Paper to People
May 18, 2020
For weeks now, we’ve sheltered in place. No big deal, I figured when this began— I usually work from my house anyway. But I was in a digging phase, elbow-deep in research for my current project. I’d visited multiple libraries, poured over history books, and scrolled through 75-year-old documents on microfiche. I’d scoured listings of municipal, provincial and federal archives, ordering files that promised to fill in the facts I needed. And then everything ground to a halt. Libraries closed. Archives suspended my file requests. Thankfully, I’d already gathered a lot of information. I had enough scans to organize, articles to read, and notes to make to keep me busy for a while. I welcomed the chance to let their details seep into my psyche and begin fermenting.
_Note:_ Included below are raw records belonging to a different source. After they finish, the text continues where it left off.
(** * The graph-query builder of aiida.backends.querybuild.querybuilder_base

    A shallow embedding of [QueryBuilderBase]: the parser of the queryhelp
    ([__init__], [_add_to_path], [_add_filter], [_add_projection]), the edge
    resolver ([_get_connecting_node]), the join emitters ([_join_outputs],
    [_join_inputs], ...), the query emitter ([_build_query]), the cached
    handle ([get_query]) and the chained operations ([inputs], [outputs],
    [children], [parents]).

    Python dictionaries keyed by labels are [gmap string _]; the builder
    instance is a record threaded through an exception monad. *)

From stdpp Require Import base option list gmap strings pretty.
From Stdlib Require Import Ascii ZArith Lia.

Open Scope string_scope.

(** ** Python string methods used by the builder *)

Module PyStr.

Definition dot : ascii := "."%char.

(** [s.lstrip('.')] *)
Fixpoint lstrip (s : string) : string :=
  match s with
  | String c s' => if Ascii.eqb c dot then lstrip s' else s
  | EmptyString => EmptyString
  end.

(** [s.strip('.')]: dots are removed at both ends. *)
Definition strip (s : string) : string :=
  String.rev (lstrip (String.rev (lstrip s))).

(** [s.split('.')]: never the empty list, [''.split('.') == ['']]. *)
Fixpoint split (s : string) : list string :=
  match s with
  | EmptyString => [EmptyString]
  | String c s' =>
      if Ascii.eqb c dot then EmptyString :: split s'
      else match split s' with
           | h :: t => String c h :: t
           | [] => [String c EmptyString]
           end
  end.

(** ['.'.join(l)] *)
Definition join (l : list string) : string := String.concat "." l.

(** [l[:-1]] *)
Definition init {A} (l : list A) : list A := removelast l.

(** [l[-1]] on a list that [split] returned (never empty). *)
Definition last_segment (l : list string) : string := List.last l "".

End PyStr.

(** ['.'.join(type.strip('.').split('.')[:-1])], the type string without its
    last segment: what [_add_to_path] calls [_plugin_type_spec]. *)
Definition plugin_type_spec (type : string) : string :=
  PyStr.join (PyStr.init (PyStr.split (PyStr.strip type))).

(** [s.strip('.').split('.')[-1]], the default label of a node class. *)
Definition last_type_segment (s : string) : string :=
  PyStr.last_segment (PyStr.split (PyStr.strip s)).

(** ['{}_{}'.format(type, i)] *)
Definition format_autolabel (type : string) (i : nat) : string :=
  type +:+ "_" +:+ pretty i.

(** ['{}%'.format(spec)] *)
Definition format_like (spec : string) : string := spec +:+ "%".

(** ** Python values *)

(** The classes a queryhelp can mention: subclasses of [AiidaNode] carry
    their [_plugin_type_string], subclasses of [AiidaGroup] do not, and any
    other class is refused by the builder. *)
Inductive ClsKind :=
| NodeClass (_plugin_type_string : string)
| GroupClass
| OtherClass.

Record PyClass := { cls_name : string; cls_kind : ClsKind }.

#[export] Instance ClsKind_eq_dec : EqDecision ClsKind.
Proof. solve_decision. Defined.

#[export] Instance PyClass_eq_dec : EqDecision PyClass.
Proof. solve_decision. Defined.

#[export] Instance PyClass_countable : Countable PyClass.
Proof.
  refine (inj_countable'
    (λ c, (cls_name c,
           match cls_kind c with
           | NodeClass s => inl s
           | GroupClass => inr true
           | OtherClass => inr false
           end))
    (λ p, {| cls_name := p.1;
             cls_kind := match p.2 with
                         | inl s => NodeClass s
                         | inr true => GroupClass
                         | inr false => OtherClass
                         end |}) _).
  intros [n [s| |]]; reflexivity.
Defined.

(** [self.AiidaNode], the base class of all nodes: its type string is empty,
    which is why [_add_to_path] reads [cls._plugin_type_string or 'node']. *)
Definition AiidaNode : PyClass := {| cls_name := "Node"; cls_kind := NodeClass "" |}.

(** The values that occur in a queryhelp. A dictionary nested in a value is
    kept as the list of its items. *)
#[local] Set Warnings "-register-all".
Inductive PyVal :=
| PNone
| PBool (b : bool)
| PInt (z : Z)
| PStr (s : string)
| PCls (c : PyClass)
| PList (l : list PyVal)
| PDict (d : list (PyVal * PyVal)).

(** Python truthiness, [bool(v)]. *)
Definition py_truthy (v : PyVal) : bool :=
  match v with
  | PNone => false
  | PBool b => b
  | PInt z => negb (Z.eqb z 0)
  | PStr s => negb (String.eqb s "")
  | PCls _ => true
  | PList l => match l with [] => false | _ => true end
  | PDict d => match d with [] => false | _ => true end
  end.

(** [v is None] *)
Definition is_None (v : PyVal) : bool :=
  match v with PNone => true | _ => false end.

Definition str_truthy (s : option string) : bool :=
  match s with
  | Some s => negb (String.eqb s "")
  | None => false
  end.

(** The exceptions the builder raises or lets through. *)
Inductive Exc :=
| InputValidationError (msg : string)
| AssertionError (msg : string)
| Exception (msg : string)
| NotImplementedError (msg : string)
| TypeError
| IndexError
| KeyError
| AttributeError
| LoopBound.  (* the bounded model of [while True] ran out; see [autolabel_total] *)

Inductive Result (A : Type) :=
| Raise (e : Exc)
| Return (a : A).
Arguments Raise {A} e.
Arguments Return {A} a.

#[export] Instance Result_ret : MRet Result := @Return.
#[export] Instance Result_bind : MBind Result :=
  λ A B f m, match m with Raise e => Raise e | Return a => f a end.
#[export] Instance Result_fmap : FMap Result :=
  λ A B f m, match m with Raise e => Raise e | Return a => Return (f a) end.

(** A filter specification of one label, [self.filters[label]]: a dictionary
    from column paths (or 'and'/'or') to operator dictionaries. *)
Abbreviation FilterSpec := (gmap string PyVal).

(** [dict(type = {'like': pattern})], the value stored under 'type'. *)
Definition like_filter (pattern : string) : PyVal :=
  PDict [(PStr "like", PStr pattern)].

(** ** The relational side: aliases, joins and the query handle *)

Inductive OrmClass :=
| DbNode | DbGroup | DbComputer       (* what [get_ormclass] can return *)
| DbLink                              (* [self.Link] *)
| DbPath                              (* [self.Path] *)
| table_groups_nodes.                 (* [self.table_groups_nodes] *)

(** [aliased(ormclass)]: every call yields a new alias object; the number
    stands for the identity of that object. *)
Record Alias := { alias_id : nat; alias_of : OrmClass }.

#[export] Instance OrmClass_eq_dec : EqDecision OrmClass.
Proof. solve_decision. Defined.
#[export] Instance Alias_eq_dec : EqDecision Alias.
Proof. solve_decision. Defined.

(** [alias.name], and [a == b] between two columns as an ON clause. *)
Record Column := { col_alias : Alias; col_name : string }.
Inductive OnClause := OnEq (lhs rhs : Column).

(** One [.join(target, onclause)]. *)
Record Join := { join_target : Alias; join_on : OnClause }.

(** The bound methods stored in [_get_function_map], by name; [call_join]
    below runs them. *)
Inductive JoinFunc :=
| JoinInputs | JoinOutputs | JoinSlaves | JoinMasters
| JoinAncestors | JoinDescendants | JoinGroups | JoinGroupMembers
| JoinComputerUsed.

(** The query handle [self.que]. [q_where] keeps, for every [.filter(...)],
    the alias and the specification handed to [analyze_filter_spec];
    [q_entities] keeps what the query returns per row. *)
Record Query := {
  q_from : Alias;
  q_joins : list Join;
  q_where : list (Alias * FilterSpec);
  q_entities : list (Alias * PyVal);
  q_order_by : list Column;
  q_limit : option PyVal
}.

(** [session.query(alias)] *)
Definition session_query (a : Alias) : Query :=
  {| q_from := a; q_joins := []; q_where := [];
     q_entities := [(a, PStr "*")]; q_order_by := []; q_limit := None |}.

Definition q_join (j : Join) (q : Query) : Query :=
  {| q_from := q_from q; q_joins := q_joins q ++ [j]; q_where := q_where q;
     q_entities := q_entities q; q_order_by := q_order_by q; q_limit := q_limit q |}.

Definition q_filter (e : Alias * FilterSpec) (q : Query) : Query :=
  {| q_from := q_from q; q_joins := q_joins q; q_where := q_where q ++ [e];
     q_entities := q_entities q; q_order_by := q_order_by q; q_limit := q_limit q |}.

Definition q_set_entities (es : list (Alias * PyVal)) (q : Query) : Query :=
  {| q_from := q_from q; q_joins := q_joins q; q_where := q_where q;
     q_entities := es; q_order_by := q_order_by q; q_limit := q_limit q |}.

Definition q_add_order_by (c : Column) (q : Query) : Query :=
  {| q_from := q_from q; q_joins := q_joins q; q_where := q_where q;
     q_entities := q_entities q; q_order_by := q_order_by q ++ [c]; q_limit := q_limit q |}.

Definition q_set_limit (l : PyVal) (q : Query) : Query :=
  {| q_from := q_from q; q_joins := q_joins q; q_where := q_where q;
     q_entities := q_entities q; q_order_by := q_order_by q; q_limit := Some l |}.

(** ** The abstract methods of [QueryBuilderBase] *)

(** [get_ormclass] is abstract in the base class: a backend chooses the
    table for a class and a type string. *)
Class Backend := {
  get_ormclass : PyVal → string → OrmClass
}.
(** * pydm/widgets/designer_settings.py: the basic settings editor

    A shallow embedding of the property-editing core of PyDM's designer
    settings dialog: the two table editors ([DictionaryTable],
    [StringListTable]), the typed property helpers built on
    [_PropertyHelper], property discovery and dispatch
    ([get_qt_properties], [_create_helper_widgets]) and the save / cancel
    protocol of [BasicSettingsEditor].

    Conventions of the embedding.
    - A Python [str] is a [string]; each [ascii] stands for the code point
      of the same number, so the model covers the code points below 256.
      Whitespace ([str.strip]) is Python's for that range.  Case mapping
      ([str.capitalize]) is given for the code points below 128 only and
      the statements that depend on it say so.
    - A Python [dict] is an association list in insertion order; assigning
      to a key that is present replaces the value in place.
    - Code that can raise returns a [result]; only exceptions derived from
      [Exception] are modelled (the ones [except Exception] catches).
    - The logger is a list of records, newest last. *)

From Stdlib Require Import ZArith Lia Ascii String.
From stdpp Require Import base option list strings gmap sorting pretty.

Open Scope string_scope.
Open Scope list_scope.
Open Scope nat_scope.
Lemma truncated_output_bounded_witness :
  (MAX_OUTPUT_LENGTH < JS.strlen (stdout_written [(5, StdoutData long_text)])
   /\ promise (execution ∅ (JS.lit "print('a' * 10001)") 0
                 ([(5, StdoutData long_text)] ++ [(6, StdoutData [10%N])])) = None)
  /\ JS.strlen (JS.slice0 (stdout_written [(5, StdoutData long_text)])
                  MAX_OUTPUT_LENGTH) = MAX_OUTPUT_LENGTH
  /\ stdout (execution ∅ (JS.lit "print('a' * 10001)") 0 [(5, StdoutData long_text)])
     = JS.slice0 (stdout_written [(5, StdoutData long_text)]) MAX_OUTPUT_LENGTH
         ++ truncation_marker
  /\ stdout (execution ∅ (JS.lit "print('a' * 10001)") 0
               ([(5, StdoutData long_text)] ++ [(6, StdoutData [10%N])]))
     = JS.slice0 (stdout_written [(5, StdoutData long_text)]) MAX_OUTPUT_LENGTH
         ++ truncation_marker
  /\ exists r,
       promise (execution ∅ (JS.lit "print('a' * 10001)") 0
                  (([(5, StdoutData long_text)] ++ [(6, StdoutData [10%N])])
                     ++ [(8, Close (Some 0))]))
       = Some r
       /\ output r
          = Some (JS.trim (JS.slice0 (stdout_written [(5, StdoutData long_text)])
                             MAX_OUTPUT_LENGTH ++ truncation_marker))
       /\ (forall out, output r = Some out -> JS.strlen out <= truncated_length)
       /\ (forall c rest out,
             JS.slice0 (stdout_written [(5, StdoutData long_text)]) MAX_OUTPUT_LENGTH
             = c :: rest ->
             JS.is_white_space c = false ->
             output r = Some out ->
             JS.strlen out = truncated_length).
Proof.
  assert (Hover : MAX_OUTPUT_LENGTH
                  < JS.strlen (stdout_written [(5, StdoutData long_text)]))
    by (vm_compute; reflexivity).
  split; [split; [exact Hover | reflexivity]|].
  exact (truncated_output_bounded ∅ (JS.lit "print('a' * 10001)") 0
           [(5, StdoutData long_text)] [(6, StdoutData [10%N])] 8 (Some 0)
           Hover eq_refl).
Defined.
(* ===== verification/_CoqProject ===== *)
-Q . S2P
Prelude.v
KeyedOrder.v
EdgeSet.v
Kernel.v
KernelWalk.v
KernelCorrect.v
KernelSafety.v
Reactive.v
Temporal.v
RateShape.v
Merge.v
Windowing.v
Resilience.v
Coordination.v
Hlc.v
Crdt.v
TextCrdt.v
Membership.v
Presence.v
Queue.v
Topic.v
WorkQueue.v
Outbox.v
Sync.v
Liveness.v
Statechart.v
StateMachine.v
Projection.v
Bytes.v
Json.v
Msgpack.v
Ipc.v
JsonCodec.v
Framing.v
DurableClient.v
Receipt.v
Command.v
Plane.v
Relay.v
Replay.v
Ingress.v
IngressCell.v
KernelClear.v
Reconcile.v
Family.v
SourceTree.v
Service.v
Signaling.v
Transport.v
ShmWriters.v
Timers.v
RwLock.v
StableId.v
LosslessTree.v
TreeConverge.v
Definition slot_set_dependencies (d : list SlotId) (s : SlotNode V) : SlotNode V :=
  mkSlot (s_value s) (s_compute s) (s_equals s) d (s_dependents s) (s_dirty s)
    (s_force_recompute s) (s_in_progress s) (s_eager s).
Definition slot_set_dependents (d : list SlotId) (s : SlotNode V) : SlotNode V :=
  mkSlot (s_value s) (s_compute s) (s_equals s) (s_dependencies s) d (s_dirty s)
    (s_force_recompute s) (s_in_progress s) (s_eager s).
Definition slot_set_value (v : option V) (s : SlotNode V) : SlotNode V :=
  mkSlot v (s_compute s) (s_equals s) (s_dependencies s) (s_dependents s) (s_dirty s)
    (s_force_recompute s) (s_in_progress s) (s_eager s).
Definition slot_set_flags (dirty force : bool) (s : SlotNode V) : SlotNode V :=
  mkSlot (s_value s) (s_compute s) (s_equals s) (s_dependencies s) (s_dependents s) dirty
    force (s_in_progress s) (s_eager s).
Definition slot_set_in_progress (b : bool) (s : SlotNode V) : SlotNode V :=
  mkSlot (s_value s) (s_compute s) (s_equals s) (s_dependencies s) (s_dependents s) (s_dirty s)
    (s_force_recompute s) b (s_eager s).
Definition slot_set_eager (b : bool) (s : SlotNode V) : SlotNode V :=
  mkSlot (s_value s) (s_compute s) (s_equals s) (s_dependencies s) (s_dependents s) (s_dirty s)
    (s_force_recompute s) (s_in_progress s) b.

(** Update a slot in place, when the id names one. *)
Definition upd_slot (f : SlotNode V → SlotNode V) id c : Ctx V :=
  match get_slot_node c id with Some s => set_node id (NSlot (f s)) c | None => c end.

(** Update the reverse edges of a slot or cell, the forward edges of a slot or effect. *)
Definition upd_dependents (f : list SlotId → list SlotId) id c : Ctx V :=
  match get_node c id with
  | Some (NSlot s) => set_node id (NSlot (slot_set_dependents (f (s_dependents s)) s)) c
  | Some (NCell cell) => set_node id (NCell (mkCell (c_value cell) (f (c_dependents cell)))) c
  | _ => c
  end.
Definition upd_dependencies (f : list SlotId → list SlotId) id c : Ctx V :=
  match get_node c id with
  | Some (NSlot s) => set_node id (NSlot (slot_set_dependencies (f (s_dependencies s)) s)) c
  | Some (NEffect e) =>
      set_node id (NEffect (mkEffect (e_run e) (f (e_dependencies e)) (e_cleanup e) (e_force_run e))) c
  | _ => c
  end.

(* include/lazily/context.hpp:1275-1291, ContextImpl::register_dependency *)
Definition register_dependency (dependency_id dependent_id : SlotId) c : Ctx V :=
  if dependency_id =? dependent_id then c
  else upd_dependencies (edge_insert dependency_id) dependent_id
         (upd_dependents (edge_insert dependent_id) dependency_id c).

(* include/lazily/context.hpp:1293-1301, ContextImpl::remove_dependent_edge *)
Definition remove_dependent_edge (dependency_id dependent_id : SlotId) c : Ctx V :=
  upd_dependents (edge_remove dependent_id) dependency_id c.

(* include/lazily/context.hpp:1310-1318, ContextImpl::remove_dependency_edge *)
Definition remove_dependency_edge (dependent_id dependency_id : SlotId) c : Ctx V :=
  upd_dependencies (edge_remove dependency_id) dependent_id c.

(** The loops [for (auto dep_id : deps) remove_dependent_edge(dep_id, id)] and
    [for (auto dpt_id : dependents) remove_dependency_edge(dpt_id, id)]. *)
Definition detach_upstream (deps : list SlotId) id c : Ctx V :=
  foldl (λ c dep, remove_dependent_edge dep id c) c deps.
Definition detach_downstream (dependents : list SlotId) id c : Ctx V :=
  foldl (λ c dpt, remove_dependency_edge dpt id c) c dependents.

(** ** Invalidation *)

(** The stack of the walk has its top first; [for (...) push_back] leaves the
    last element on top. *)
Definition push_all {A} (l stack : list A) : list A := rev l ++ stack.

(** One iteration of the walk for the node popped from the stack. *)
Definition mark_step (ns : gmap SlotId (Node V)) (id : SlotId) (force : bool)
    (stack : list (SlotId * bool)) (effects : list (SlotId * bool)) :
    gmap SlotId (Node V) * list (SlotId * bool) * list (SlotId * bool) :=
  match ns !! id with
  | Some (NSlot s) =>
      let should_propagate := negb (s_dirty s) || (force && negb (s_force_recompute s)) in
      (<[id := NSlot (slot_set_flags true (force || s_force_recompute s) s)]> ns,
       if should_propagate then push_all ((λ d, (d, false)) <$> s_dependents s) stack else stack,
       effects)
  | Some (NEffect _) => (ns, stack, effects ++ [(id, force)])
  | _ => (ns, stack, effects)
  end.

Fixpoint mark_loop (fuel : nat) (ns : gmap SlotId (Node V)) (stack effects : list (SlotId * bool)) :
    option (list (SlotId * bool) * gmap SlotId (Node V)) :=
  match stack with
  | [] => Some (effects, ns)
  | (id, force) :: stack =>
      match fuel with
      | O => None
      | S fuel =>
          let '(ns, stack, effects) := mark_step ns id force stack effects in
          mark_loop fuel ns stack effects
      end
  end.

(** Every push comes from a slot whose flags grow; a slot's flags grow at most twice. *)
Definition node_degree (n : Node V) : nat :=
  match n with NSlot s => length (s_dependents s) | _ => 0 end.
Definition total_degree (ns : gmap SlotId (Node V)) : nat :=
  map_sum node_degree ns.
Definition mark_fuel (ns : gmap SlotId (Node V)) (roots : list SlotId) : nat :=
  length roots + 2 * total_degree ns.

(* include/lazily/context.hpp:1524-1555, ContextImpl::mark_frontier_locked *)
Definition mark_frontier_locked (roots : list SlotId) : M V (list (SlotId * bool)) := λ c,
  match mark_loop (mark_fuel (nodes c) roots) (nodes c) (push_all ((λ r, (r, true)) <$> roots) []) [] with
  | Some (effects, ns) => (Val effects, set_nodes ns c)
  | None => (OutOfFuel, c)
  end.

Definition clear_step (ns : gmap SlotId (Node V)) (id : SlotId)
    (stack : list SlotId) (effects : list (SlotId * bool)) :
    gmap SlotId (Node V) * list SlotId * list (SlotId * bool) :=
  match ns !! id with
  | Some (NSlot s) =>
      if bool_decide (s_value s = None) && negb (s_dirty s) then (ns, stack, effects)
      else (<[id := NSlot (slot_set_flags false false (slot_set_value None s))]> ns,
            push_all (s_dependents s) stack, effects)
  | Some (NEffect _) => (ns, stack, effects ++ [(id, true)])
  | _ => (ns, stack, effects)
  end.

Fixpoint clear_loop (fuel : nat) (ns : gmap SlotId (Node V)) (stack : list SlotId)
    (effects : list (SlotId * bool)) : option (list (SlotId * bool) * gmap SlotId (Node V)) :=
  match stack with
  | [] => Some (effects, ns)
  | id :: stack =>
      match fuel with
      | O => None
      | S fuel =>
          let '(ns, stack, effects) := clear_step ns id stack effects in
          clear_loop fuel ns stack effects
      end
  end.

(* include/lazily/context.hpp:1560-1585, ContextImpl::clear_frontier_locked *)
Definition clear_frontier_locked (roots : list SlotId) : M V (list (SlotId * bool)) := λ c,
  match clear_loop (mark_fuel (nodes c) roots) (nodes c) (push_all roots []) [] with
  | Some (effects, ns) => (Val effects, set_nodes ns c)
  | None => (OutOfFuel, c)
  end.

(** ** The effect schedule *)

(* include/lazily/context.hpp:1628-1639, ContextImpl::schedule_effect *)
Definition schedule_effect id (force : bool) c : Ctx V :=
  match get_effect_node c id with
  | None => c
  | Some e =>
      let c := if force then set_node id (NEffect (mkEffect (e_run e) (e_dependencies e) (e_cleanup e) true)) c else c in
      if decide (id ∈ effect_scheduled c) then c
      else set_schedule (pending_effects c ++ [id]) ({[id]} ∪ effect_scheduled c) c
  end.

Definition schedule_all (effects : list (SlotId * bool)) c : Ctx V :=
  foldl (λ c e, schedule_effect e.1 e.2 c) c effects.

(* include/lazily/context.hpp:1641-1643, ContextImpl::unschedule_effect *)
Definition unschedule_effect id c : Ctx V :=
  set_schedule (pending_effects c) (effect_scheduled c ∖ {[id]}) c.

(* include/lazily/context.hpp:1645-1655, ContextImpl::remove_pending_effect *)
Definition remove_pending_effect id c : Ctx V :=
  if decide (id ∈ effect_scheduled c)
  then unschedule_effect id (set_schedule (vec_remove id (pending_effects c)).2 (effect_scheduled c) c)
  else c.

(* include/lazily/context.hpp:1592-1610, ContextImpl::invalidate_dependents_now *)
Definition invalidate_dependents_now id : M V bool := λ c,
  let walk (roots : list SlotId) :=
    match roots with
    | [] => (Val false, c)
    | _ =>
        (effects ← mark_frontier_locked roots;
         modify (schedule_all effects);;
         mret (negb (bool_decide (effects = [])))) c
    end in
  match get_node c id with
  | Some (NCell cell) => walk (c_dependents cell)
  | Some (NSlot s) => walk (s_dependents s)
  | _ => (Val false, c)
  end.

(* include/lazily/context.hpp:1612-1618, ContextImpl::clear_cell_dependents_now *)
Definition clear_cell_dependents_now id : M V unit := λ c,
  match get_cell_node c id with
  | None => (Val tt, c)
  | Some cell => (effects ← clear_frontier_locked (c_dependents cell); modify (schedule_all effects)) c
  end.

(* include/lazily/context.hpp:1620-1626, ContextImpl::clear_slot_now *)
Definition clear_slot_now id : M V unit :=
  effects ← clear_frontier_locked [id]; modify (schedule_all effects).

(* include/lazily/context.hpp:732-732, ContextImpl::is_batching *)
Definition is_batching c : bool := 0 <? batch_depth c.

(* include/lazily/context.hpp:1112-1122, ContextImpl::BatchSet::insert *)
Definition batch_insert id (order : list SlotId) : list SlotId := (vec_insert id order).2.

(** ** Disposal *)

(* include/lazily/context.hpp:1341-1345, ContextImpl::invalidate_disposed_dependents *)
Definition invalidate_disposed_dependents (dependents : list SlotId) : M V unit :=
  match dependents with
  | [] => mret tt
  | _ => _ ← mark_frontier_locked dependents; mret tt
  end.

Definition run_cleanup (cleanup : option nat) c : Ctx V :=
  match cleanup with Some l => add_log l c | None => c end.

(* include/lazily/context.hpp:772-795, ContextImpl::dispose_effect *)
Definition dispose_effect h : M V unit := λ c,
  match get_node c (h_id h) with
  | None => (Val tt, c)
  | Some n =>
      if negb (node_generation c (h_id h) =? h_generation h) then (Val tt, c)
      else
        match n with
        | NEffect e =>
            let c := remove_pending_effect (h_id h) c in
            let c := release_id (h_id h) c in
            let c := detach_upstream (e_dependencies e) (h_id h) c in
            (Val tt, run_cleanup (e_cleanup e) c)
        | _ => (Val tt, c)
        end
  end.

(* include/lazily/context.hpp:1184-1226, ContextImpl::dispose_slot_id *)
Definition dispose_slot_id id : M V unit := λ c,
  match get_slot_node c id with
  | None => (Val tt, c)
  | Some s =>
      let deps := s_dependencies s in
      let dependents := s_dependents s in
      let puller := if s_eager s then eager_by c !! id else None in
      let c := upd_slot (λ s, slot_set_eager false (slot_set_dependents [] (slot_set_dependencies [] s))) id c in
      let c := if s_eager s then set_eager_by (delete id (eager_by c)) c else c in
      let c := set_ripple_by (delete id (ripple_by c)) c in
      (match puller with Some e => dispose_effect e | None => mret tt end;;
       modify (detach_upstream deps id);;
       modify (detach_downstream dependents id);;
       invalidate_disposed_dependents dependents;;
       modify (release_id id)) c
  end.

(* include/lazily/context.hpp:1228-1245, ContextImpl::dispose_cell_id *)
Definition dispose_cell_id id : M V unit := λ c,
  match get_cell_node c id with
  | None => (Val tt, c)
  | Some cell =>
      let dependents := c_dependents cell in
      let c := set_node id (NCell (mkCell (c_value cell) [])) c in
      (modify (detach_downstream dependents id);;
       invalidate_disposed_dependents dependents;;
       modify (release_id id)) c
  end.

(* include/lazily/context.hpp:826-829, ContextImpl::dispose_slot *)
Definition dispose_slot h : M V unit := λ c,
  if negb (node_generation c (h_id h) =? h_generation h) then (Val tt, c) else dispose_slot_id (h_id h) c.

(* include/lazily/context.hpp:836-839, ContextImpl::dispose_cell *)
Definition dispose_cell h : M V unit := λ c,
  if negb (node_generation c (h_id h) =? h_generation h) then (Val tt, c) else dispose_cell_id (h_id h) c.

(* include/lazily/context.hpp:847-857, ContextImpl::dispose_id *)
Definition dispose_id id : M V unit := λ c,
  match get_node c id with
  | None => (Val tt, c)
  | Some (NSlot _) => dispose_slot_id id c
  | Some (NCell _) => dispose_cell_id id c
  | Some (NEffect _) => dispose_effect (mkHandle id (node_generation c id)) c
  end.

(** ** Construction and unguarded reads *)

(* include/lazily/context.hpp:1372-1381, ContextImpl::make_cell_node *)
Definition make_cell_node (v : V) : M V SlotId :=
  id ← alloc_id; modify (insert_node id (NCell (mkCell v [])));; mret id.

(* include/lazily/context.hpp:937-948, ContextImpl::source *)
Definition source (v : V) : M V Handle :=
  id ← make_cell_node v; g ← gets (λ c, node_generation c id); mret (mkHandle id g).

(* include/lazily/context.hpp:1347-1368, ContextImpl::slot_with_equals *)
Definition slot_with_equals (compute : prog V V) (eq : bool) : M V Handle :=
  id ← alloc_id;
  modify (insert_node id (NSlot (mkSlot None compute eq [] [] false false false false)));;
  g ← gets (λ c, node_generation c id); mret (mkHandle id g).

(* include/lazily/context.hpp:605-607, ContextImpl::slot *)
Definition slot (compute : prog V V) : M V Handle := slot_with_equals compute false.

(* include/lazily/context.hpp:961-966, ContextImpl::computed *)
Definition computed (compute : prog V V) : M V Handle := slot_with_equals compute true.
There was just one problem. Holes. No one (at least no one I know) gets every scrap of necessary information from the first cast of the nets. And I’m an obsessive detail hound. One missing fact can send me wandering down dead ends for days. But try as I might, I couldn’t find any way around the country-wide mid-March shutdowns. Thwarted, I sat imagining those archives, shelf after shelf of crucial resources sitting abandoned and useless. I tried to start writing, sidestepping the little facts I didn’t yet know. But I hadn’t hit “critical mass” yet. I just wasn’t ready yet. So I kept poking, looking for ways in.
Online I found a small, distant library that specialized in one aspect of my topic. With nothing to lose, I asked a question via the contact form on the site. The very next day I got a reply! The operations manager didn’t have his collection at his fingertips, but his subject knowledge was enough to steer me in the right direction. Then, I queried an online collector who miraculously provided the very details I needed about some obscure 1940s equipment. Another victory!
Encouraged, I kept going. I made more online queries and asked acquaintances for possible contacts. A tentative question on a local social media page resulted in a reply… leading to more messages and more answers, to phone calls and fascinating tangents, until suddenly I was filling in gaps, not from traditional archival documents, but primary sources, folks who knew the people in my story and had lived through the events I was researching. And, yes, most writing projects do involve a handful of interviews, but this was so much more than that. A lawyer friend digitally introduced me to relevant attorneys and judges; an armchair historian connected me to community elders.
After years of staring mostly at words on paper, I suddenly find myself learning solely from living, breathing sources of information — people. It’s thrilling, and not a turn of events that I’d expected. As horrible as this pandemic is, it has given me one gift: a better appreciation of people as the holders of our history.